Green synthesis of rice straw-derived silica nanoparticles by hydrothermal process for antimicrobial properties and effective degradation of dyes

Rice straw is considered a major agricultural waste that has become a major threat to the environment. However, waste valorization of rice straws is a major challenge for the whole world. Therefore, this research aimed to utilize the different varieties of rice straw including Parmal rice straw (PRS), and Basmati rice straw (BRS) for the synthesis of silica nanoparticles (SiNPs) using hydrothermal autoclave method to precisely modify the particle size, and distribution, morphology and purity.

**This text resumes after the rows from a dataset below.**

Lemma delete_chunks_wp d s l o fuel Q :
  Inv R ∅ (list_to_set l) s -> free_chain (chunks_ s) o l -> NoDup l -> (length l < fuel)%nat ->
  (forall h, h ∈ l -> in_limbo s h) ->
  (forall s', Inv R ∅ ∅ s' -> deleted s s' -> Q () s') ->
  wp d (delete_chunks fuel o) s Q.
Proof.
  revert s o fuel Q. induction l as [|h l IH]; intros s o fuel Q H Hch Hnd Hf Hlim HQ;
    (destruct fuel as [|fuel]; [simpl in Hf; lia|]); cbn [delete_chunks].
  { simpl in Hch. subst o. by apply wp_ret, HQ. }
  destruct Hch as (-> & c & Hc & Hch). apply NoDup_cons in Hnd as [Hhl Hnd].
  destruct (Hlim h) as (c' & Hc' & Hg & Hng); [by left|]. assert (c' = c) as -> by congruence.
  apply wp_bind, (wp_chunk _ _ c); [done|].
  apply wp_bind, (unbin_limbo_wp d (list_to_set (h :: l)) s h c); [done..|].
  intros s1 b H1 Hd1 Ech -> Ers.
  assert (chunks_ s1 !! h = Some (set_bin_num None c)) as Hc1.
  { rewrite Ech. apply list_lookup_insert_eq. by apply lookup_lt_Some in Hc. }
  apply wp_bind, (wp_chunk _ _ (set_bin_num None c)); [done|].
  apply wp_bind, (DeleteChunk_limbo_wp d (list_to_set (h :: l)) s1 h (set_bin_num None c));
    [done|set_solver|done|done|by rewrite Ers|done|].
  intros s2 H2 Hd2 Hother.
  assert (forall k, k ∈ l -> chunks_ s2 !! k = chunks_ s !! k) as Hsame.
  { intros k Hk. assert (k <> h) by (by intros ->). by rewrite Hother, Ech, list_lookup_insert_ne. }
  apply IH; [| |done|simpl in Hf; lia| |].
  - apply (Inv_eq R ∅ ∅ (list_to_set (h :: l) ∖ {[h]})); [done| |done].
    clear -Hhl. apply set_eq. intros k. rewrite elem_of_difference, !elem_of_list_to_set, elem_of_cons, elem_of_singleton.
    split; [tauto|]. intros Hk. split; [by right|]. by intros ->.
  - simpl. by apply (free_chain_ext (chunks_ s)).
  - intros k Hk. destruct (Hlim k) as (e & He & Hge & Hne); [by right|]. exists e.
    rewrite (Hsame k Hk). split_and!; try done.
    pose proof (transitivity Hd1 Hd2) as Hd. destruct Hge as (lo & hi & Hr & ?).
    exists lo, hi. split; [|done]. by apply (reg_of_extent _ _ _ _ (dl_extent _ _ Hd)).
  - intros s' H' Hd'. apply HQ; [done|]. transitivity s1; [done|]. by transitivity s2.
Qed.
End DeleteWp.
End Delete.

(** ** Giving a region back *)

Section Release.
Context {Sub : Type} `{SL : SubAllocatorLaws Sub}.
Implicit Types s : bfc Sub.

(** No allocation starts in [lo, hi). *)
Definition unused s (lo hi : Z) : Prop :=
  forall k p sz rq id, used (regs s) s k (p, sz, rq, id) -> ~ (lo <= p < hi).

Lemma unused_free s lo hi : unused s lo hi <-> region_free (regs s) s lo hi.
Proof.
  split.
  - intros Hu h c Hl Hp. destruct (in_use c) eqn:E; [|done]. exfalso.
    apply (Hu h (ptr c) (size c) (requested_size c) (allocation_id c)); [by exists c|done].
  - intros Hf k p sz rq id (c & Hl & Hu & Ec) Hp. unfold core in Ec. rewrite (Hf k c Hl) in Hu; [done|].
    congruence.
Qed.

Section ReleaseOne.
Context (s s1 : bfc Sub) (i : nat) (it : AllocationRegion) (st : AllocatorStats).
Let R := regs s.
Let R0 := without R (region_ptr it).
Let sub' := Free (sub_allocator_ s1) (region_ptr it) (memory_size it).
Let s2 := with_regions (delete i (regions_ s1)) (with_stats st (with_sub sub' s1)).
Hypothesis Hs : Ok s.
Hypothesis Ht : timing_counter_ s = None.
Hypothesis Hi : regions_ s !! i = Some it.
Hypothesis Hun : unused s (region_ptr it) (end_ptr it).
Hypothesis H1 : Inv R0 ∅ ∅ s1.
Hypothesis Hd : deleted R0 s s1.
Hypothesis Hst : bytes_in_use st = bytes_in_use (stats_ s1) /\
  pool_bytes st = sub64 (pool_bytes (stats_ s1)) (memory_size it).

Lemma release_region : exists r1, regions_ s1 !! i = Some r1 /\ extent r1 = extent it.
Proof.
  assert ((extent <$> regions_ s1) !! i = Some (extent it)) as Hx.
  { rewrite (dl_extent _ _ _ Hd), list_lookup_fmap. by rewrite Hi. }
  rewrite list_lookup_fmap in Hx. apply fmap_Some in Hx as (r1 & ? & ?). by exists r1.
Qed.

Lemma release_extent : extent <$> regions_ s2 = delete i (extent <$> regions_ s).
Proof. simpl. by rewrite list_fmap_delete, (dl_extent _ _ _ Hd). Qed.
(* ===== verification/BfcTheorems.v ===== *)
(** * The properties of the BFC allocator, and what modelling it showed. *)

From Stdlib Require Import ZArith Lia.
From S2P Require Import Prelude MachineInt BfcAllocator BfcHeap BfcRegions BfcInv BfcOps BfcCoalesce BfcFree BfcAlloc.
From S2P Require Import BfcSub BfcRegister BfcExtend BfcCollect BfcSpec BfcQuery.

(** ** The allocator: theorems

    What AllocateRaw and DeallocateRaw of xla/tsl/framework/bfc_allocator.cc
    promise, call by call and for every sequence of calls, with a small
    sub-allocator on which the hypotheses hold and the definitions run. *)

(** ** A sub-allocator

    It owns a list of intervals and hands out the addresses after the last. *)

Definition Arena : Type := list (Z * Z).
Definition arena_next (a : Arena) : Z := fold_right (fun b m => Z.max (snd b) m) 4096 a.
Definition arena_cut (p n : Z) (b : Z * Z) : list (Z * Z) :=
  [(fst b, Z.min (snd b) p); (Z.max (fst b) (p + n), snd b)].

#[export] Instance Arena_SubAllocator : SubAllocator Arena := {
  Alloc a al n := let p := arena_next a in
    if p + n <? 1048576 then ((p, n), (p, p + n) :: a) else ((0, 0), a);
  Free a p n := concat (arena_cut p n <$> a);
}.

Definition arena_owns (a : Arena) (x : Z) : Prop := exists b, b ∈ a /\ fst b <= x < snd b.

Lemma arena_next_le a b : b ∈ a -> snd b <= arena_next a.
Proof.
  induction a as [|c a IH]; [by intros ?%not_elem_of_nil|]. simpl. unfold arena_next in *. simpl.
  intros [->|Hb]%elem_of_cons; [lia|]. specialize (IH Hb). lia.
Qed.

Lemma arena_next_pos a : 0 < arena_next a.
Proof. unfold arena_next. induction a as [|c a IH]; simpl; lia. Qed.

Lemma arena_owns_cons b a x : arena_owns (b :: a) x <-> arena_owns a x \/ fst b <= x < snd b.
Proof.
  unfold arena_owns. setoid_rewrite elem_of_cons. split.
  - intros (c & [->|Hc] & Hx); [by right|left; by exists c].
  - intros [(c & Hc & Hx)|Hx]; [exists c; auto|exists b; auto].
Qed.

#[export] Program Instance Arena_laws : SubAllocatorLaws Arena := {
  owns := arena_owns;
}.
Next Obligation.
  intros a al n r a'. simpl. pose proof (arena_next_pos a) as Hp.
  destruct (_ <? 1048576); intros [=]; subst; [lia|done].
Qed.
Next Obligation.
  intros a al n p r a'. simpl. pose proof (arena_next_pos a) as Hpos.
  destruct (Z.ltb_spec (arena_next a + n) 1048576); intros [=] Hp Hn Hd; subst; [|done].
  split_and!; try done; [z64; lia|..].
  - intros x Hx (b & Hb%arena_next_le & Hxb). lia.
  - intros x. by rewrite arena_owns_cons.
Qed.
Next Obligation.
  intros a p n x. simpl. unfold arena_owns. split.
  - intros (b & Hb & Hx). apply list_elem_of_In, in_concat in Hb as (l & Hl & Hb).
    apply list_elem_of_In, list_elem_of_fmap in Hl as (c & -> & Hc).
    simpl in Hb. destruct Hb as [<-|[<-|[]]]; simpl in Hx; (split; [exists c; split; [done|lia]|lia]).
  - intros [(c & Hc & Hx) Hn].
    assert (forall b, In b (arena_cut p n c) -> b ∈ concat (arena_cut p n <$> a)) as Hin.
    { intros b Hb. apply list_elem_of_In, in_concat. exists (arena_cut p n c). split; [|done].
      apply list_elem_of_In. by apply list_elem_of_fmap_2. }
    destruct (Z.lt_ge_cases x p); [exists (fst c, Z.min (snd c) p)|exists (Z.max (fst c) (p + n), snd c)];
      (split; [apply Hin; simpl; auto|simpl; lia]).
Qed.

(** ** The steps of a client *)

Section Client.
Context {Sub : Type} `{SL : SubAllocatorLaws Sub} (cfg : Config).
Implicit Types s : bfc Sub.

(** Garbage collection is not combined with a timing counter. *)
Definition plain s : Prop := garbage_collection cfg = false \/ timing_counter_ s = None.

(** A call that returns.  A client frees what is allocated. *)
Inductive step : bfc Sub -> bfc Sub -> Prop :=
  | step_AllocateRaw fuel al n fb s p s' :
      0 <= n <= two63 - 256 -> AllocateRawInternal cfg fuel al n fb s = OK (p, s') -> step s s'
  | step_DeallocateRaw s p a s' :
      view s p = Some a -> DeallocateRawInternal p s = OK ((), s') -> step s s'
  | step_SetSafeFrontier s n s' : SetSafeFrontier n s = OK ((), s') -> step s s'
  | step_ClearStats s b s' : ClearStats s = OK (b, s') -> step s s'.

Inductive reachable : bfc Sub -> Prop :=
  | reachable_init allow_growth counter sub :
      garbage_collection cfg = false \/ counter = None ->
      reachable (BFCAllocator cfg allow_growth counter sub)
  | reachable_step s s' : reachable s -> step s s' -> reachable s'.

Lemma heap_ok_empty nd R sl : (forall lo hi, ~ R lo hi) -> heap_ok nd R sl.
Proof.
  intros Hno. assert (forall p, ~ grid R p) as Hg by (intros p (lo & hi & Hr & _); by apply (Hno lo hi)).
  split.
  - split; intros lo hi **; exfalso; by apply (Hno lo hi).
  - intros p h Hp. exfalso. by apply (Hg p).
  - intros lo hi Hr. exfalso. by apply (Hno lo hi).
  - intros h n (_ & Hp & _). exfalso. by apply (Hg (n_ptr n)).
  - intros h n q (_ & Hp & _). exfalso. by apply (Hg (n_ptr n)).
Qed.

Lemma init_Ok allow_growth counter sub : Ok (BFCAllocator cfg allow_growth counter sub).
Proof.
  assert (forall lo hi, ~ reg_of [] lo hi) as Hno by (intros lo hi (r & Hr & _); by apply not_elem_of_nil in Hr).
  assert (forall h c rs, ~ lv (reg_of []) [] rs h c) as Hlv by (by intros h c rs (Hc & _)).
  split; [|intros lo hi a Hr; exfalso; by apply (Hno lo hi)].
  split.
  - split; simpl; try done.
    + split; constructor.
    + by apply heap_ok_empty.
    + intros h c Hl. exfalso. by apply (Hlv h c []).
    + change (bins_ok [] (replicate kNumBins [])). split_and!; [done..|]. intros b l Hb. apply lookup_replicate in Hb as [-> _]. split.
      * by split; constructor.
      * intros h. split; [by intros ?%not_elem_of_nil|by intros (c & ? & _)].
    + exists []. split_and!; [done|constructor|]. intros h Hh. by apply not_elem_of_nil in Hh.
  - intros h Hh. by apply not_elem_of_nil in Hh.
  - simpl. destruct allow_growth; apply RoundedBytes_divide.
  - intros Ht. split_and!; [split; [done|]|..|done].
    + intros h c Hl. exfalso. by apply (Hlv h c []).
    + intros h c k e Hl. exfalso. by apply (Hlv h c []).
Qed.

This method uses water as a reaction medium under high temperature and pressure, which results in energy savings and reduced chemical waste compared to traditional methods. Furthermore, SiNPs were characterized using different analytical techniques. SEM showed the rough, compact, and highly ordered surface for both samples, while the SNP exhibited irregular shapes and rough surfaces. Rice straw powder revealed major functional groups at 787 cm⁻¹, 1461 cm⁻¹, and 2919.10 cm⁻¹. BRS and PRS showed thermal stability up to 380 ℃ and 250 ℃, respectively. The particle size of BRS and PRS were found to be 112.47±1.23 nm and 114.98±1.23 nm, respectively. PRS-SiNPs showed the effective dye reduction ability for anthraquinone (96.79%± 0.39) and alizarin yellow (92.63%± 0.17) in 30 min. Additionally, the SiNPs exhibited potential bactericidal activity against Staphylococcus aureus and Escherichia coli in terms of zone of inhibition. Overall, the SiNPs synthesized from PRS demonstrated superior photocatalytic efficiency in the reduction of dyes compared to those synthesized from BRS.